In a per curiam opinion, the Second Circuit upheld a New York statute which completely prohibited the possession of certain specified weapons based upon the conclusion that the Second Amendment only applies to the federal government and not to the states. The Court also asserted that a statute banning weapons—that is, one that would otherwise raise serious Second Amendment questions—does not even implicate a fundamental right.

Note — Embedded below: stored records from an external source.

(** * Next-title prediction: shape arithmetic, image construction,
      padding, match counting, configuration round trip, batching.

    A shallow embedding of the algorithmic parts of
    - [cnn_encoder_model.py] (module [CNN]),
    - [t5.py]                (module [T5]),
    - [sentence_encoders.py] (module [SentEnc]).

    Python integers are [Z]; NumPy arrays and Torch tensors are nested
    lists; dictionaries are [gmap]s; raising an exception is the [Raise]
    branch of [result]. *)

From Stdlib Require Import ZArith QArith Qround Lia.
From stdpp Require Import base numbers option list gmap strings.

Open Scope Z_scope.

(** ** Python exceptions and the error monad *)

Module Py.

Inductive exn : Type :=
| KeyError
| IndexError
| ValueError
| TypeError
| RuntimeError
| ZeroDivisionError.

Inductive result (A : Type) : Type :=
| Ok (a : A)
| Raise (e : exn).

Arguments Ok {A} a.
Arguments Raise {A} e.

Definition bind {A B : Type} (m : result A) (k : A -> result B) : result B :=
  match m with
  | Ok a => k a
  | Raise e => Raise e
  end.

Definition raises {A : Type} (m : result A) : Prop := exists e, m = Raise e.

Definition returns {A : Type} (m : result A) : Prop := exists a, m = Ok a.

#[global] Instance result_bind : MBind result := fun A B k m => bind m k.
#[global] Instance result_ret : MRet result := fun A a => Ok a.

This is an activist decision because it nullifies an enumerated right—the right to bear arms—based upon an erroneous application of rejected precedent. The incorporation doctrine, by which most of the Bill of Rights has been made applicable to the states through Due Process Clause of the Fourteenth Amendment, has been employed by the courts since the end of the nineteenth century to ensure that fundamental rights deeply rooted in our nation’s history and tradition cannot be infringed upon by state governments. Engaging in precedential revisionism, the Second Circuit panel ignores nearly a hundred years worth of precedent on incorporation. Instead, the majority relies upon Presser v. Illinois, a case preceding the Due Process incorporation cases which did not even consider Due Process incorporation. Presser relied on a still older case—United States v. Cruikshank—which held that the Second Amendment was not made applicable to the states by the Privileges or Immunities Clause, again without considering Due Process incorporation. As the Supreme Court said in District of Columbia v. Heller: “With respect to Cruikshank's continuing validity on incorporation, a question not presented by this case, we note that Cruikshank also said that the First Amendment did not apply against the States and did not engage in the sort of Fourteenth Amendment inquiry required by our later cases.” In spite of the fact that Cruikshank and Presser failed to engage in the sort of inquiry required by the Supreme Court, the Second Circuit relied upon them in denying the application of the Second Amendment to the states.
Worse still in reaching the decision, the Court conclusorily stated that a statute completely banning possession of a weapon did not even implicate a fundamental right. The Court failed to provide any evidence or weigh any arguments in reaching this conclusion, which itself runs contrary to the original understanding of the right to bear arms and its application to the states through the Fourteenth Amendment.